**Task brief**
Return only what lies between the first line of the entries and the line containing "matching rule wins. *)", both lines included.

=== Entries supplied ===

(** Modelled from the spec: the interval policy runs inside the
    [evaluate_answer] cloud function, which is not part of the client
    sources; only the shape of its interval table ([ReviewIntervals]) is.
    [SUCCESS_SEQUENCE] is the 1h, 4h, 1d, 3d, 7d progression. *)
Definition SUCCESS_SEQUENCE : list Z :=
  INITIAL intervals ++ SUBSEQUENT intervals.

(** Modelled from the spec: [SUCCESS_SEQUENCE[progressCount]], reusing the
    last entry once [progressCount >= length SUCCESS_SEQUENCE]. *)
Definition successOffset (progressCount : nat) : Z :=
  if decide (length SUCCESS_SEQUENCE <= progressCount)%nat
  then default 0 (last SUCCESS_SEQUENCE)
  else default 0 (SUCCESS_SEQUENCE !! progressCount).

(** Modelled from the spec: [nextState(outcome, progressCount)], first
    matching rule wins. *)
Definition nextState (o : Outcome) (progressCount : nat) : Z * nat :=
  if o_hadDifficulty o then (IMMEDIATE intervals, 0%nat)
  else if negb (o_fluent o) || o_hasFillers o then (SHORT intervals, 0%nat)
  else if o_minimalUsage o then (MEDIUM intervals, 0%nat)
  else (successOffset progressCount, S progressCount).

(** The outcome of rule 4: no difficulty, fluent, no fillers, full usage. *)
Definition fullSuccess : Outcome :=
  {| o_hadDifficulty := false; o_fluent := true;
     o_hasFillers := false; o_minimalUsage := false |}.

(** Offsets produced by [n] consecutive full successes starting from
    [progressCount], together with the count reached at the end. *)
Fixpoint successRun (n : nat) (progressCount : nat) : list Z * nat :=
  match n with
  | O => ([], progressCount)
  | S n' =>
      let '(offset, p') := nextState fullSuccess progressCount in
      let '(rest, final) := successRun n' p' in
      (offset :: rest, final)
  end.

(** ** ReviewQueueSelector: the selection of [fetchNextVocab] *)

(** [where(nextReviewField, '<=', now), limit(50)] *)
Definition dueQuery (l : Language) (now : Timestamp) : Query :=
  {| q_where := Some (nextReviewField l, op_le, now);
     q_orderBy := None;
     q_limit := 50 |}.

(** [orderBy('timestamp'), limit(50)] *)
Definition newQuery : Query :=
  {| q_where := None;
     q_orderBy := Some timestampField;
     q_limit := 50 |}.

(** [where(nextReviewField, '>', now), orderBy(nextReviewField), limit(1)] *)
Definition nextQuery (l : Language) (now : Timestamp) : Query :=
  {| q_where := Some (nextReviewField l, op_gt, now);
     q_orderBy := Some (nextReviewField l);
     q_limit := 1 |}.

(** [data[masteredField] !== true] *)
Definition notMastered (l : Language) (doc : Doc) : Prop :=
  masteredOf l doc.2 <> Some true.

(** [!(nextReviewField in data) && data[masteredField] !== true] *)
Definition isNewWord (l : Language) (doc : Doc) : Prop :=
  nextReviewOf l doc.2 = None /\ masteredOf l doc.2 <> Some true.

Global Instance notMastered_dec l doc : Decision (notMastered l doc).
Proof. unfold notMastered. apply _. Defined.

Global Instance isNewWord_dec l doc : Decision (isNewWord l doc).
Proof. unfold isNewWord. apply _. Defined.

(** [Math.ceil(x / y)] for a positive [y]. *)
Definition ceilDiv (x y : Z) : Z := - ((- x) / y).

(** [Math.ceil((nextReviewTime.toMillis() - now.toMillis()) / (1000 * 60))];
    both numerator and denominator are scaled by [MS_TO_NANOS]. *)
Definition minutesUntilNext (nextReviewTime now : Timestamp) : Z :=
  ceilDiv (toNanos nextReviewTime - toNanos now) (1000 * 60 * MS_TO_NANOS).

(** The result of a selection: an item to present, or none with an
    optional number of minutes until the next review. *)
Inductive Selection :=
  | Due (doc : Doc)
  | NoneAvailable (etaMinutes : option Z).

(** The three queries of [fetchNextVocab] and what it does with their
    snapshots; [Resolved] is the normal completion of its [try] block and
    [Rejected] an exception reaching its [catch]. *)
Definition selectNext (fs : Firestore) (l : Language) (now : Timestamp)
    : Settled Selection :=
  await snapshot <- getDocs fs (dueQuery l now) ;;
  match filter (notMastered l) snapshot with
  | doc :: _ => Resolved (Due doc)
  | [] =>
      await snapshot <- getDocs fs newQuery ;;
      match filter (isNewWord l) snapshot with
      | newWord :: _ => Resolved (Due newWord)
      | [] =>
          await nextSnapshot <- getDocs fs (nextQuery l now) ;;
          match filter (notMastered l) nextSnapshot with
          | doc :: _ =>
              match nextReviewOf l doc.2 with
              | Some nextReviewTime =>
                  Resolved
                    (NoneAvailable (Some (minutesUntilNext nextReviewTime now)))
              | None =>
                  Rejected (Error "Cannot read properties of undefined")
              end
          | [] => Resolved (NoneAvailable None)
          end
      end
  end.

(** ** The state of the [App] component *)

(** [QuestionData] of [types.ts]. *)
Record QuestionData := {
  question : string;
  audio : string;
  word : string;
  requires_alternative : bool;
  target_word : string
}.

Record AppState := {
  language : Language;
  currentVocab : option Doc;
  currentQuestion : option QuestionData;
  userInput : string;
  hadDifficulty : bool;
  message : string;
  isLoading : bool;
  user : option User;
  evaluation : option AnswerEvaluation;
  nextReview : option Timestamp;
  selectedReviewTime : option Timestamp
}.

Definition setMessage (msg : string) (st : AppState) : AppState :=
  {| language := language st; currentVocab := currentVocab st;
     currentQuestion := currentQuestion st; userInput := userInput st;
     hadDifficulty := hadDifficulty st; message := msg;
     isLoading := isLoading st; user := user st;
     evaluation := evaluation st; nextReview := nextReview st;
     selectedReviewTime := selectedReviewTime st |}.

Definition setIsLoading (b : bool) (st : AppState) : AppState :=
  {| language := language st; currentVocab := currentVocab st;
     currentQuestion := currentQuestion st; userInput := userInput st;
     hadDifficulty := hadDifficulty st; message := message st;
     isLoading := b; user := user st;
     evaluation := evaluation st; nextReview := nextReview st;
     selectedReviewTime := selectedReviewTime st |}.

Definition setCurrentVocab (v : option Doc) (st : AppState) : AppState :=
  {| language := language st; currentVocab := v;
     currentQuestion := currentQuestion st; userInput := userInput st;
     hadDifficulty := hadDifficulty st; message := message st;
     isLoading := isLoading st; user := user st;
     evaluation := evaluation st; nextReview := nextReview st;
     selectedReviewTime := selectedReviewTime st |}.

Definition setCurrentQuestion (q : option QuestionData) (st : AppState)
    : AppState :=
  {| language := language st; currentVocab := currentVocab st;
     currentQuestion := q; userInput := userInput st;
     hadDifficulty := hadDifficulty st; message := message st;
     isLoading := isLoading st; user := user st;
     evaluation := evaluation st; nextReview := nextReview st;
     selectedReviewTime := selectedReviewTime st |}.

Definition setEvaluation (e : option AnswerEvaluation) (st : AppState)
    : AppState :=
  {| language := language st; currentVocab := currentVocab st;
     currentQuestion := currentQuestion st; userInput := userInput st;
     hadDifficulty := hadDifficulty st; message := message st;
     isLoading := isLoading st; user := user st;
     evaluation := e; nextReview := nextReview st;
     selectedReviewTime := selectedReviewTime st |}.

Definition setNextReview (t : option Timestamp) (st : AppState) : AppState :=
  {| language := language st; currentVocab := currentVocab st;
     currentQuestion := currentQuestion st; userInput := userInput st;
     hadDifficulty := hadDifficulty st; message := message st;
     isLoading := isLoading st; user := user st;
     evaluation := evaluation st; nextReview := t;
     selectedReviewTime := selectedReviewTime st |}.
(** * RBLX React LSP: the two VSCode front-ends and the language-server core

    Part I embeds the two extension entry points
    ([vscode-extension/src/extension.ts] and
    [rblx-react-lsp/src/extension.ts]) as scripts over the host API they
    call: every call into [path], [vscode] and [vscode-languageclient] is
    an explicit host call whose completion (normal or thrown) is decided
    by the host, and the module-level [client] variable is explicit state.

    Part II models the components of the language server the front-ends
    launch ([lsp-server]), whose code is not among the sources; each of
    these definitions is written from the design specification and says
    so. *)

From Stdlib Require Strings.Byte.
From stdpp Require Import gmap strings list.
From Equations Require Import Equations.

Local Open Scope string_scope.
Local Open Scope nat_scope.
Local Open Scope list_scope.

(** ** Part I: the extension front-ends *)

(** *** Values of the host API *)

Module Host.

(** [TransportKind] of vscode-languageclient/node. *)
Inductive TransportKind := stdio | ipc | pipe | socket.

(** Objects handed out by the host are references. *)
Inductive FileSystemWatcher := WatcherRef (n : nat).
Inductive LanguageClient := ClientRef (n : nat).
Inductive Promise := PromiseRef (n : nat).

(** [vscode.ExtensionContext]: only its identity matters to the glue;
    what [asAbsolutePath] answers is up to the host. *)
Record ExtensionContext := { extensionPath : string }.

(** [{ command, transport }] *)
Record Executable := { command : string; transport : TransportKind }.

(** [ServerOptions] as the object literal [{ run, debug }]. *)
Record ServerOptions := { run : Executable; debug : Executable }.

(** One entry of a document selector: [{ scheme, language }]. *)
Record DocumentFilter := { scheme : string; language : string }.

Record SynchronizeOptions := { fileEvents : FileSystemWatcher }.

Record LanguageClientOptions :=
  { documentSelector : list DocumentFilter;
    synchronize : SynchronizeOptions }.

(** A value thrown by a host call. *)
Inductive JsError := Thrown (message : string).

(** How a call ends: normally with a value, or abruptly with a throw. *)
Inductive Completion (A : Type) :=
| Normal (a : A)
| Throw (e : JsError).
Arguments Normal {A} a.
Arguments Throw {A} e.

(** The arrow functions the glue passes to the host.  The only one is
    [() => { console.log(msg) }]. *)
Inductive Callback := LogCallback (message : string).
(** [subscriptions.subscribeList(key, spec)] with the chain [k] attached to
    the promise it returns. *)
Definition do_subscribe (key : string) (spec : Spec) (k : Continuation) (sh : Shell) : Shell :=
  tell [ESubscribeList key spec]
    (set_in_flight (in_flight sh ++ [{| call_key := key; call_spec := spec; call_then := k |}]) sh).

(** [void unsub().catch(() => {})]. *)
Definition do_release (h : Handle) (sh : Shell) : Shell :=
  tell [ERelease h] sh.

Definition is_set (o : option Handle) : bool :=
  match o with Some _ => true | None => false end.

(** The [Issues tab] part of [ensureTabSubscriptions]. *)
Definition ensureIssuesTab (s : State.AppState) (sh : Shell) : Shell :=
  if String.eqb (State.view s) "issues" then
    let spec := computeIssuesSpec (State.filters s) in
    let key := JSON_stringify_spec spec in
    let sh := do_register "tab:issues" spec sh in
    let issues_sub_key := "tab:issues:" ++ key in
    if (negb (is_set (handles sh unsub_issues_tab))
        || negb (bool_decide (Some key = last_issues_spec_key sh)))
       && negb (bool_decide (issues_sub_key ∈ pending_subscriptions sh))
    then
      let sh := set_pending (fun p => {[issues_sub_key]} ∪ p) sh in
      do_subscribe "tab:issues" spec
        (KTab unsub_issues_tab (Some key) issues_sub_key
           "subscribe issues failed" "issues list") sh
    else sh
  else
    match handles sh unsub_issues_tab with
    | Some unsub =>
        let sh := do_release unsub sh in
        let sh := set_unsub unsub_issues_tab None sh in
        let sh := set_last None sh in
        do_unregister "tab:issues" sh
    | None => sh
    end.
(** Congruence modulo 2^64: the equivalence under which wrapping arithmetic is
    ordinary integer arithmetic. *)
Definition eqm64 (a b : Z) : Prop := exists k : Z, (a = b + k * int64_modulus)%Z.
Infix "≡64" := eqm64 (at level 70, no associativity) : go_scope.

#[export] Instance eqm64_equiv : Equivalence eqm64.
Proof.
  split.
  - intros a. exists 0%Z. lia.
  - intros a b [k H]. exists (- k)%Z. lia.
  - intros a b c [k H] [l H']. exists (k + l)%Z. lia.
Qed.

#[export] Instance eqm64_add : Proper (eqm64 ==> eqm64 ==> eqm64) Z.add.
Proof. intros a b [k H] c d [l H']. exists (k + l)%Z. lia. Qed.

#[export] Instance eqm64_sub : Proper (eqm64 ==> eqm64 ==> eqm64) Z.sub.
Proof. intros a b [k H] c d [l H']. exists (k - l)%Z. lia. Qed.

#[export] Instance eqm64_opp : Proper (eqm64 ==> eqm64) Z.opp.
Proof. intros a b [k H]. exists (- k)%Z. lia. Qed.

Lemma wrap64_eqm (z : Z) : wrap64 z ≡64 z.
Proof.
  unfold wrap64, eqm64.
  exists (- ((z - min_int64) / int64_modulus))%Z.
  pose proof (Z.div_mod (z - min_int64) int64_modulus ltac:(unfold int64_modulus; lia)).
  lia.
Qed.

Lemma wrap64_range (z : Z) : in64 (wrap64 z).
Proof.
  unfold wrap64, in64.
  pose proof (Z.mod_pos_bound (z - min_int64) int64_modulus ltac:(unfold int64_modulus; lia)).
  unfold min_int64, max_int64, int64_modulus in *. lia.
Qed.

Lemma wrap64_id (z : Z) : in64 z -> wrap64 z = z.
Proof.
  unfold wrap64, in64. intros H. rewrite Z.mod_small; [lia |].
  unfold min_int64, max_int64, int64_modulus in *. lia.
Qed.

Lemma add64_eqm (a b : Z) : a +i b ≡64 (a + b)%Z.
Proof. apply wrap64_eqm. Qed.

Lemma sub64_eqm (a b : Z) : a -i b ≡64 (a - b)%Z.
Proof. apply wrap64_eqm. Qed.

Lemma strip_add a a' b b' : a ≡64 a' -> b ≡64 b' -> (a + b)%Z ≡64 (a' + b')%Z.
Proof. intros H1 H2. exact (eqm64_add _ _ H1 _ _ H2). Qed.
Lemma strip_sub a a' b b' : a ≡64 a' -> b ≡64 b' -> (a - b)%Z ≡64 (a' - b')%Z.
Proof. intros H1 H2. exact (eqm64_sub _ _ H1 _ _ H2). Qed.
Lemma strip_add64 a a' b b' : a ≡64 a' -> b ≡64 b' -> a +i b ≡64 (a' + b')%Z.
Proof. intros. rewrite add64_eqm. by apply strip_add. Qed.
Lemma strip_sub64 a a' b b' : a ≡64 a' -> b ≡64 b' -> a -i b ≡64 (a' - b')%Z.
Proof. intros. rewrite sub64_eqm. by apply strip_sub. Qed.
Lemma eqm64_via a a' b b' : a ≡64 a' -> b ≡64 b' -> a' = b' -> a ≡64 b.
Proof. intros -> -> ->. reflexivity. Qed.

Lemma add64_id (a b : Z) : in64 (a + b) -> a +i b = (a + b)%Z.
Proof. apply wrap64_id. Qed.

Lemma sub64_id (a b : Z) : in64 (a - b) -> a -i b = (a - b)%Z.
Proof. apply wrap64_id. Qed.

Lemma mul64_id (a b : Z) : in64 (a * b) -> mul64 a b = (a * b)%Z.
Proof. apply wrap64_id. Qed.

Lemma eqm64_eq (a b : Z) : a = b -> a ≡64 b.
Proof. intros ->. reflexivity. Qed.

(** In the [int64] range, congruence is equality. *)
Lemma eqm64_in64 (a b : Z) : in64 a -> in64 b -> a ≡64 b -> a = b.
Proof. intros Ha Hb [k H]. unfold in64, min_int64, max_int64, int64_modulus in *. lia. Qed.

Lemma is_int64_spec (z : Z) : is_int64 z = true <-> in64 z.
Proof. unfold is_int64, in64. lia. Qed.

Create HintDb go discriminated.
Create Rewrite HintDb eqm.
#[export] Hint Resolve wrap64_range eqm64_eq : go.
#[export] Hint Rewrite add64_eqm sub64_eqm wrap64_eqm : eqm.

(** Discharges a congruence after the wrapped operations are turned into plain
    ones: the two sides differ by a linear identity. *)
Ltac eqm_strip :=
  lazymatch goal with
  | |- _ +i _ ≡64 _ => apply strip_add64; eqm_strip
  | |- _ -i _ ≡64 _ => apply strip_sub64; eqm_strip
  | |- (_ + _)%Z ≡64 _ => apply strip_add; eqm_strip
  | |- (_ - _)%Z ≡64 _ => apply strip_sub; eqm_strip
  | |- ?a ≡64 _ => exact (reflexivity (R:=eqm64) a)
  end.
Ltac eqm_lia :=
  eapply eqm64_via; [eqm_strip | eqm_strip | lia].

(** Linear arithmetic with divisions and remainders by constants. *)
Ltac div_lia := Z.to_euclidean_division_equations; lia.

(** Proves a property of an [if]/[match] cascade by splitting on every test. *)
Ltac split_tests :=
  repeat match goal with
  | |- context [if ?b then _ else _] => destruct b eqn:?
  | H : context [if ?b then _ else _] |- _ => destruct b eqn:?
  end.

(** [peel H] follows a hypothesis [H : code = outcome] one test further: the
    branches whose outcome differs are discarded. *)
Ltac absurd_outcome H :=
  lazymatch type of H with
  | Err _ = Ok _ => discriminate H
  | Ok _ = Err _ => discriminate H
  | inl _ = inr _ => discriminate H
  | inr _ = inl _ => discriminate H
  | None = Some _ => discriminate H
  | Some _ = None => discriminate H
  | true = false => discriminate H
  | false = true => discriminate H
  end.
Ltac peel H :=
  lazymatch type of H with
  | (if ?b then _ else _) = _ => let E := fresh "E" in destruct b eqn:E; try absurd_outcome H
  | match ?x with _ => _ end = _ => let E := fresh "E" in destruct x eqn:E; try absurd_outcome H
  end.
Ltac peel_all H := repeat (peel H).

(** Turns boolean tests of the code into propositions. *)
Ltac bool_to_prop :=
  repeat match goal with
  | H : (_ && _)%bool = true |- _ => apply andb_prop in H; destruct H
  | H : (_ || _)%bool = false |- _ => apply orb_false_elim in H; destruct H
  | H : negb _ = true |- _ => apply negb_true_iff in H
  | H : negb _ = false |- _ => apply negb_false_iff in H
  | H : String.eqb _ _ = true |- _ => apply String.eqb_eq in H
  | H : String.eqb _ _ = false |- _ => apply String.eqb_neq in H
  | H : Z.eqb _ _ = true |- _ => apply Z.eqb_eq in H
  | H : Z.eqb _ _ = false |- _ => apply Z.eqb_neq in H
  | H : Z.ltb _ _ = true |- _ => apply Z.ltb_lt in H
  | H : Z.ltb _ _ = false |- _ => apply Z.ltb_ge in H
  | H : Z.leb _ _ = true |- _ => apply Z.leb_le in H
  | H : Z.leb _ _ = false |- _ => apply Z.leb_gt in H
  end.

(** ** Go strings: byte sequences *)

Definition bytes_of (s : string) : list N := map N_of_ascii (list_ascii_of_string s).
Definition string_of_bytes (l : list N) : string := string_of_list_ascii (map ascii_of_N l).

(** UTF-8 encodings of the runes for which [unicode.IsSpace] holds. *)
Definition is_space_rune (s : list N) : bool :=
  match s with
  | [b] => ((9 <=? b) && (b <=? 13) || (b =? 32))%N
  | [194; b]%N => ((b =? 133) || (b =? 160))%N
  | [225; 154; 128]%N => true
  | [226; 128; b]%N => ((128 <=? b) && (b <=? 138) || (b =? 168) || (b =? 169) || (b =? 175))%N
  | [226; 129; 159]%N => true
  | [227; 128; 128]%N => true
  | _ => false
  end.

(** Drops leading spaces; [o] restores the byte order of a rune when the string
    is scanned from its end. *)
Fixpoint trim_from (o : list N -> list N) (l : list N) : list N :=
  match l with
  | [] => []
  | a :: l1 =>
    if is_space_rune [a] then trim_from o l1
    else match l1 with
         | [] => l
         | b :: l2 =>
           if is_space_rune (o [a; b]) then trim_from o l2
           else match l2 with
                | [] => l
                | c :: l3 => if is_space_rune (o [a; b; c]) then trim_from o l3 else l
                end
         end
  end.

(** [strings.TrimSpace]. *)
Definition TrimSpace (s : string) : string :=
  string_of_bytes (rev (trim_from (@rev N) (rev (trim_from id (bytes_of s))))).

Definition lower_byte (b : N) : N := (if (65 <=? b) && (b <=? 90) then b + 32 else b)%N.
Definition upper_byte (b : N) : N := (if (97 <=? b) && (b <=? 122) then b - 32 else b)%N.

(** [strings.ToLower], [strings.ToUpper] and [strings.EqualFold] on ASCII
    letters (bytes of multi-byte runes are left as they are). *)
Definition ToLower (s : string) : string := string_of_bytes (map lower_byte (bytes_of s)).
Definition ToUpper (s : string) : string := string_of_bytes (map upper_byte (bytes_of s)).
Definition EqualFold (a b : string) : bool := String.eqb (ToLower a) (ToLower b).

(** [strings.TrimSpace(s) == ""], the blank test of the validators. *)
Definition blank (s : string) : bool := String.eqb (TrimSpace s) "".

(** Go's [<] on strings: byte-wise lexicographic. *)
Definition string_ltb (a b : string) : bool :=
  match String.compare a b with Lt => true | _ => false end.

(** [fmt.Sprint] of an integer and of a boolean. *)
Definition sprint (z : Z) : string := pretty z.
Definition sprint_bool (b : bool) : string := if b then "true" else "false".

(** [strings.HasPrefix(s, p)]. *)
Definition HasPrefix (s p : string) : bool := String.prefix p s.

(** [strings.Join(parts, sep)]. *)
Definition Join (parts : list string) (sep : string) : string := String.concat sep parts.

(** [strings.Contains(s, sub)]. *)
Fixpoint Contains (s sub : string) : bool :=
  String.prefix sub s ||
  match s with EmptyString => false | String _ s' => Contains s' sub end.

(** A regexp [^[first][rest]*$] over ASCII classes. *)
Definition match_class (first rest : N -> bool) (s : string) : bool :=
  match bytes_of s with
  | [] => false
  | b :: l => first b && forallb rest l
  end.
Definition alnum (b : N) : bool :=
  ((48 <=? b) && (b <=? 57) || (65 <=? b) && (b <=? 90) || (97 <=? b) && (b <=? 122))%N.
Definition lower_hex (b : N) : bool := ((48 <=? b) && (b <=? 57) || (97 <=? b) && (b <=? 102))%N.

===

**The answer**
(** Modelled from the spec: the interval policy runs inside the
    [evaluate_answer] cloud function, which is not part of the client
    sources; only the shape of its interval table ([ReviewIntervals]) is.
    [SUCCESS_SEQUENCE] is the 1h, 4h, 1d, 3d, 7d progression. *)
Definition SUCCESS_SEQUENCE : list Z :=
  INITIAL intervals ++ SUBSEQUENT intervals.

(** Modelled from the spec: [SUCCESS_SEQUENCE[progressCount]], reusing the
    last entry once [progressCount >= length SUCCESS_SEQUENCE]. *)
Definition successOffset (progressCount : nat) : Z :=
  if decide (length SUCCESS_SEQUENCE <= progressCount)%nat
  then default 0 (last SUCCESS_SEQUENCE)
  else default 0 (SUCCESS_SEQUENCE !! progressCount).

(** Modelled from the spec: [nextState(outcome, progressCount)], first
    matching rule wins. *)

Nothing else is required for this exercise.